Task item>
Among the lines below, restate word for word only those from the line with "Definition postgresResourceIdentity (config" through the line with "module :: modules =>", with both end lines kept.

Stored items>

•••••

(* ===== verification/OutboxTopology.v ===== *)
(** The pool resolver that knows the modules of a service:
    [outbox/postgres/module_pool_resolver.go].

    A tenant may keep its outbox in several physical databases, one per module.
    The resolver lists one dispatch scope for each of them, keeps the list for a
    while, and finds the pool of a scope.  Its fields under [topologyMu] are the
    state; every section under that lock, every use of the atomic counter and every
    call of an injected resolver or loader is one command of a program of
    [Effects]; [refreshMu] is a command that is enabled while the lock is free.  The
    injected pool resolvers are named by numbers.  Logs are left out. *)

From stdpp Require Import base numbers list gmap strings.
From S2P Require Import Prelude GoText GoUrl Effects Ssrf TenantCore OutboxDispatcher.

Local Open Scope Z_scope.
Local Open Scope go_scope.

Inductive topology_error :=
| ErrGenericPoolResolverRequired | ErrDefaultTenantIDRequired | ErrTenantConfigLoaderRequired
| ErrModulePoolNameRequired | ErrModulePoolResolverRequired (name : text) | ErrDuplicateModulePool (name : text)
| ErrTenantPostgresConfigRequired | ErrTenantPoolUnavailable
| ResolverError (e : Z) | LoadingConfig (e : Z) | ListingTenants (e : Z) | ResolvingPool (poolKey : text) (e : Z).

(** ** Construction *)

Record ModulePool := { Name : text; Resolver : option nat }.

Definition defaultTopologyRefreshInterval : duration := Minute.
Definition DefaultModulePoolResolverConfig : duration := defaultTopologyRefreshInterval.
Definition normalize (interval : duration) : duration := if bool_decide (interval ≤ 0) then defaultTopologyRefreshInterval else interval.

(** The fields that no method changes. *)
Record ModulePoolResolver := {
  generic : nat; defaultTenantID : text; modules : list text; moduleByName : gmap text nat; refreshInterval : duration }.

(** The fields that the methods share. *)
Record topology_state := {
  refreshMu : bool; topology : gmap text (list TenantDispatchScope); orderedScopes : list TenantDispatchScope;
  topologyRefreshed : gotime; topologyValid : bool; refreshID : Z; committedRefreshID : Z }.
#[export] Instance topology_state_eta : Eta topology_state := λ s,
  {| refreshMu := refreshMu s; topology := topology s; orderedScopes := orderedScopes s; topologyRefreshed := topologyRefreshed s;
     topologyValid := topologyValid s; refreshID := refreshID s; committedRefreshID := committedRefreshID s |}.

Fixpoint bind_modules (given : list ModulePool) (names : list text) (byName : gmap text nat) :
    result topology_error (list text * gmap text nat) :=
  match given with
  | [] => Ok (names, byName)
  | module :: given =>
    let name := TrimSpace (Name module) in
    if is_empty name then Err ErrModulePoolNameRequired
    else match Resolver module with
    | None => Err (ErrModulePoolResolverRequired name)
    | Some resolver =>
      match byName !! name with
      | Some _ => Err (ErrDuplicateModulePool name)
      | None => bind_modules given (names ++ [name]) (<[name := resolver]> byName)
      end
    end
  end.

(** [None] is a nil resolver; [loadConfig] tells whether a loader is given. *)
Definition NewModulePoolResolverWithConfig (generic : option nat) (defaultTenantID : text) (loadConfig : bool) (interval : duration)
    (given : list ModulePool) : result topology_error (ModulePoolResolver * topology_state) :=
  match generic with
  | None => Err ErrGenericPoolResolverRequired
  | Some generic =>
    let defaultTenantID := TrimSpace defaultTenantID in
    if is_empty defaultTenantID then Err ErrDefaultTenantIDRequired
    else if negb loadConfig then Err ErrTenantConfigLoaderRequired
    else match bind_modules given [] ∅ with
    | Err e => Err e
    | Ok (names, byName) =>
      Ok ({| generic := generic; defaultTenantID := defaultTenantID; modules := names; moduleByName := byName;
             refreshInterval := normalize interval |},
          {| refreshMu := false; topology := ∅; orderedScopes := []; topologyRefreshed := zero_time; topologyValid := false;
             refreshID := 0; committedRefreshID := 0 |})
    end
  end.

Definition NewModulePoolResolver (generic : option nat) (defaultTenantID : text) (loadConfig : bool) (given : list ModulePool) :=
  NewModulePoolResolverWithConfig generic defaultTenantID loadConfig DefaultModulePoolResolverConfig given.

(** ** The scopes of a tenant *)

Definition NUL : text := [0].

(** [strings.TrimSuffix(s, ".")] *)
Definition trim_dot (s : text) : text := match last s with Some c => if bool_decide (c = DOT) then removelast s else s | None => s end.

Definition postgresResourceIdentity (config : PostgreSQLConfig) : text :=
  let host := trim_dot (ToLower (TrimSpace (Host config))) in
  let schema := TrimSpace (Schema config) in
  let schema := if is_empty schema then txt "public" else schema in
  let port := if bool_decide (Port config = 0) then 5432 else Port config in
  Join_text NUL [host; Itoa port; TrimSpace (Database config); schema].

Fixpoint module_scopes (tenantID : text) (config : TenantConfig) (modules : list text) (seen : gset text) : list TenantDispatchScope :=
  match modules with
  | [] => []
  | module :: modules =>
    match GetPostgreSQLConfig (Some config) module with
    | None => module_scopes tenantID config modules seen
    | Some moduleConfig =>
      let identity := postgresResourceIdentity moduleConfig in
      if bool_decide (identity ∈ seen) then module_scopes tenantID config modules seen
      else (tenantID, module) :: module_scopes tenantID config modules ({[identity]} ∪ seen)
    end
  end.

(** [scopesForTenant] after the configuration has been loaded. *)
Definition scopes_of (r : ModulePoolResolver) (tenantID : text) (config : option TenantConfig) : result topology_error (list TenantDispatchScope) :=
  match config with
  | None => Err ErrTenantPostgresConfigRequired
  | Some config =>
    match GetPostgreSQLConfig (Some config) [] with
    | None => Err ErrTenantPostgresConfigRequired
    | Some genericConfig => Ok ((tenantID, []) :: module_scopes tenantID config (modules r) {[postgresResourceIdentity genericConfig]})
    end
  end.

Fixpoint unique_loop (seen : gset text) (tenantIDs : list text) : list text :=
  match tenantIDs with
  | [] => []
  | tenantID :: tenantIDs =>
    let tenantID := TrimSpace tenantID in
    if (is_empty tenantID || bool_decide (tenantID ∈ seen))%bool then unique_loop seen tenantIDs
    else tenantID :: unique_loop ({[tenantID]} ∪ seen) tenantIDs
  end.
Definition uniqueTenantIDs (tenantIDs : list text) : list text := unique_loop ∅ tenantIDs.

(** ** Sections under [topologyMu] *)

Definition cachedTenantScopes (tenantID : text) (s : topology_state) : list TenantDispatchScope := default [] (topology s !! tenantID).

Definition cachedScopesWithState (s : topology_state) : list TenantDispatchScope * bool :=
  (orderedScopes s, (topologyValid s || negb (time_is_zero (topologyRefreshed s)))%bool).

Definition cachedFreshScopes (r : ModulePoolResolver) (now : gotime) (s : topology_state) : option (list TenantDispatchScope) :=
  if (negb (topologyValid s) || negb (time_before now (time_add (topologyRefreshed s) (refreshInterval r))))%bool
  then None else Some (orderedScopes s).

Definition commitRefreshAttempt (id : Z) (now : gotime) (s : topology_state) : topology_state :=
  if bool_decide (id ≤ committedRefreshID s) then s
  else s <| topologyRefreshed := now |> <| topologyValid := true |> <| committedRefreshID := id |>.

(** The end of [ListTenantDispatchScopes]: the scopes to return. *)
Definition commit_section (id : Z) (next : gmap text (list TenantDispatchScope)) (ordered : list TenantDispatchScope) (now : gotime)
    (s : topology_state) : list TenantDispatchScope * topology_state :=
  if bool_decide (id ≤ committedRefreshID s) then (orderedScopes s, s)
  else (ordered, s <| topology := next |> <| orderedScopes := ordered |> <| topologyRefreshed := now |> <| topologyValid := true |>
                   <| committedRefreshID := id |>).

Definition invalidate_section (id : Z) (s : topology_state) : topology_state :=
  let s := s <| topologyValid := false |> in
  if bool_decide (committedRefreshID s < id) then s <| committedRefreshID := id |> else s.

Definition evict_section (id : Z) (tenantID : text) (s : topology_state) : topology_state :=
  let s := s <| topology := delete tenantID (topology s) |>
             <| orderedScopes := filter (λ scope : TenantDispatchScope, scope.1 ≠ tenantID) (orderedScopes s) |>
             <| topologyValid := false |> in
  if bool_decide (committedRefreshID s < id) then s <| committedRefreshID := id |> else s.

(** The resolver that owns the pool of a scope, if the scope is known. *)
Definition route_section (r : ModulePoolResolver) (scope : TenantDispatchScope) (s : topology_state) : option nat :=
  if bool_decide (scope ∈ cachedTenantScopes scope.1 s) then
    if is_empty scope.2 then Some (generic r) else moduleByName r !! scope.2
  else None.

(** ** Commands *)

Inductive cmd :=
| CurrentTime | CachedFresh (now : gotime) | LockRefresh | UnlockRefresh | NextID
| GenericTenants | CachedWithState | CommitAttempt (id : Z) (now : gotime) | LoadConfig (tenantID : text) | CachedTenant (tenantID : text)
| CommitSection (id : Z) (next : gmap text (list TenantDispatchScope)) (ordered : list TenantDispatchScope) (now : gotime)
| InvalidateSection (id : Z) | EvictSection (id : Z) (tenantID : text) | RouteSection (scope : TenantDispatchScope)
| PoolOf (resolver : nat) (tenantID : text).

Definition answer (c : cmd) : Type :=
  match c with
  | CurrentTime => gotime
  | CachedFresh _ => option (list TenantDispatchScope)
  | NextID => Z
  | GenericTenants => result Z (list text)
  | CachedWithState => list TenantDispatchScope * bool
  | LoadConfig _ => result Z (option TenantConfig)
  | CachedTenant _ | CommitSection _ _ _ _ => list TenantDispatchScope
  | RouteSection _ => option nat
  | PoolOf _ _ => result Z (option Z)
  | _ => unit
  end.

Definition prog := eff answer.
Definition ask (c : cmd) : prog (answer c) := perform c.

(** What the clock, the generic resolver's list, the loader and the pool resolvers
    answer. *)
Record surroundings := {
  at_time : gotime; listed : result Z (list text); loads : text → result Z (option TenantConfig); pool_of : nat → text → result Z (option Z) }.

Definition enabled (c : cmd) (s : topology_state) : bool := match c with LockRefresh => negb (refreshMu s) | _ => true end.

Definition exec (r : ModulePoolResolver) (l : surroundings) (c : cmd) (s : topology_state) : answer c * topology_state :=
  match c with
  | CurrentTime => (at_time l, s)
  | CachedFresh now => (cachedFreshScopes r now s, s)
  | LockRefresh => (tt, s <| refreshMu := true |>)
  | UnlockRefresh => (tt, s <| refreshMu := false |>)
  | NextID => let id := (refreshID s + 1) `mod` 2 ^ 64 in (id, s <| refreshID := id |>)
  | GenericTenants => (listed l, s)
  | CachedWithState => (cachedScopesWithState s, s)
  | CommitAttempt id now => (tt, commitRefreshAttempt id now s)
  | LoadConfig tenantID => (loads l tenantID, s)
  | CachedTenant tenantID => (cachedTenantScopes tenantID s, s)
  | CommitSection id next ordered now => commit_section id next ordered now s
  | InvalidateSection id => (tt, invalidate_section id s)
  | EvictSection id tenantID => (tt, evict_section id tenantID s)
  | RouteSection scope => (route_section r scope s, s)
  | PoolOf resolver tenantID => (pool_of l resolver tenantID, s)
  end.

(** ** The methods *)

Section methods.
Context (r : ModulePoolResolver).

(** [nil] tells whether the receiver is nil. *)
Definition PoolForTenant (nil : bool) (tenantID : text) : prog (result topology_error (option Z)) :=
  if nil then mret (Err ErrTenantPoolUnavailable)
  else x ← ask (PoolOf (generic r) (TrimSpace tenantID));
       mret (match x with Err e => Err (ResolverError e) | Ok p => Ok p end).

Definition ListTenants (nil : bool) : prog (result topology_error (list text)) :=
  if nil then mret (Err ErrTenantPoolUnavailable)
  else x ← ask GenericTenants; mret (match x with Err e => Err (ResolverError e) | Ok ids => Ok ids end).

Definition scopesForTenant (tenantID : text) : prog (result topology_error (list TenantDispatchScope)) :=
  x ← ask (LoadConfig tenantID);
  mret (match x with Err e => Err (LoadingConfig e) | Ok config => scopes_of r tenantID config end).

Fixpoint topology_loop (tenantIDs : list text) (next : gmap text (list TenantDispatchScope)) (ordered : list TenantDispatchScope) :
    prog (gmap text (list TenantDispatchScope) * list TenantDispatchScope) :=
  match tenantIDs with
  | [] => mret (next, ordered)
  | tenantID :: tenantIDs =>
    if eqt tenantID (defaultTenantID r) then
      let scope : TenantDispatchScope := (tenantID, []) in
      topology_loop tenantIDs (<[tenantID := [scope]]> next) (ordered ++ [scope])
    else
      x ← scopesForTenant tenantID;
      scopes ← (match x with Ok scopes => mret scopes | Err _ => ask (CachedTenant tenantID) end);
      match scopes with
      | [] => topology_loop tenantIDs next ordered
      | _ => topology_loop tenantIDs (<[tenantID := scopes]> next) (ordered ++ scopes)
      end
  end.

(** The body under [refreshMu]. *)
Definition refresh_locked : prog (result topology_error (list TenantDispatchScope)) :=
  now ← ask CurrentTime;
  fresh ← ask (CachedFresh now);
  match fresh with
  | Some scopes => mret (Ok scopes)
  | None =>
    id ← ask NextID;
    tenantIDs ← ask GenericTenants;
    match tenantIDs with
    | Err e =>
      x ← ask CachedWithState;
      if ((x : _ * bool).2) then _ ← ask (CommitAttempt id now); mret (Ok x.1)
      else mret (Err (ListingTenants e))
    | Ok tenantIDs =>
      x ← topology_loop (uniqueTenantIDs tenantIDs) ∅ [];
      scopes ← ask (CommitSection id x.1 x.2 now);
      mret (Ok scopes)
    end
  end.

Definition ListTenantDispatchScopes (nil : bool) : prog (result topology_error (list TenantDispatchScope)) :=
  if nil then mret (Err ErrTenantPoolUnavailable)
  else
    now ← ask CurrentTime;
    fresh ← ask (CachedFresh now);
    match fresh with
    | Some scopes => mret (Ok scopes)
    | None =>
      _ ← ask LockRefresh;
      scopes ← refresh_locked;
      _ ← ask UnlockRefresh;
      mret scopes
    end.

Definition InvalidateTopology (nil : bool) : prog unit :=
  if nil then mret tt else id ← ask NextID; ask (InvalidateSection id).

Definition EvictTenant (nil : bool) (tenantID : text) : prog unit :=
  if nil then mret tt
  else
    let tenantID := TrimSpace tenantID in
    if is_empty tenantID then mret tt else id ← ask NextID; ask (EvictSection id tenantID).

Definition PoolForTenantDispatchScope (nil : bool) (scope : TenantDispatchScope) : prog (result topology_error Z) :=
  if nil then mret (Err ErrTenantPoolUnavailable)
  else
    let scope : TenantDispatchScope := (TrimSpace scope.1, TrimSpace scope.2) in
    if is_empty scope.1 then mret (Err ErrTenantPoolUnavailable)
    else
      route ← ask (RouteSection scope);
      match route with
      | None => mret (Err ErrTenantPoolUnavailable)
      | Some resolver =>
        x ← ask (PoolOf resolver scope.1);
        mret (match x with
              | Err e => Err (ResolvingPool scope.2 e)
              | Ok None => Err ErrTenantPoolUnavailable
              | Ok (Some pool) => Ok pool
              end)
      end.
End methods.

•••••

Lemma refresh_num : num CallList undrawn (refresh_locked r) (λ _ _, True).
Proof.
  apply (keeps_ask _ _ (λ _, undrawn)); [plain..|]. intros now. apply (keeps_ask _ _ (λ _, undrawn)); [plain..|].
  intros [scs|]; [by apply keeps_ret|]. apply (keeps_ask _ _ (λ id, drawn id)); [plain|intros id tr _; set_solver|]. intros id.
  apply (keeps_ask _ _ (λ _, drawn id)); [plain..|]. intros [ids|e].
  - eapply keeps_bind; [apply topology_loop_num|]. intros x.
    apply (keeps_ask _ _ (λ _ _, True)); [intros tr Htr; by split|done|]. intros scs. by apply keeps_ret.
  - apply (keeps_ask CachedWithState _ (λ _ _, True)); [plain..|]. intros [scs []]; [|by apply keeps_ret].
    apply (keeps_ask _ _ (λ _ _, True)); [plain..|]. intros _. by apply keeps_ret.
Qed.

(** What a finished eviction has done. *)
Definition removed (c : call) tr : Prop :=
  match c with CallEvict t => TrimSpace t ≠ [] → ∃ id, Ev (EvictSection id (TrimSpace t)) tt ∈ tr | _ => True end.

•••••

Exercise result>
Definition postgresResourceIdentity (config : PostgreSQLConfig) : text :=
  let host := trim_dot (ToLower (TrimSpace (Host config))) in
  let schema := TrimSpace (Schema config) in
  let schema := if is_empty schema then txt "public" else schema in
  let port := if bool_decide (Port config = 0) then 5432 else Port config in
  Join_text NUL [host; Itoa port; TrimSpace (Database config); schema].

Fixpoint module_scopes (tenantID : text) (config : TenantConfig) (modules : list text) (seen : gset text) : list TenantDispatchScope :=
  match modules with
  | [] => []
  | module :: modules =>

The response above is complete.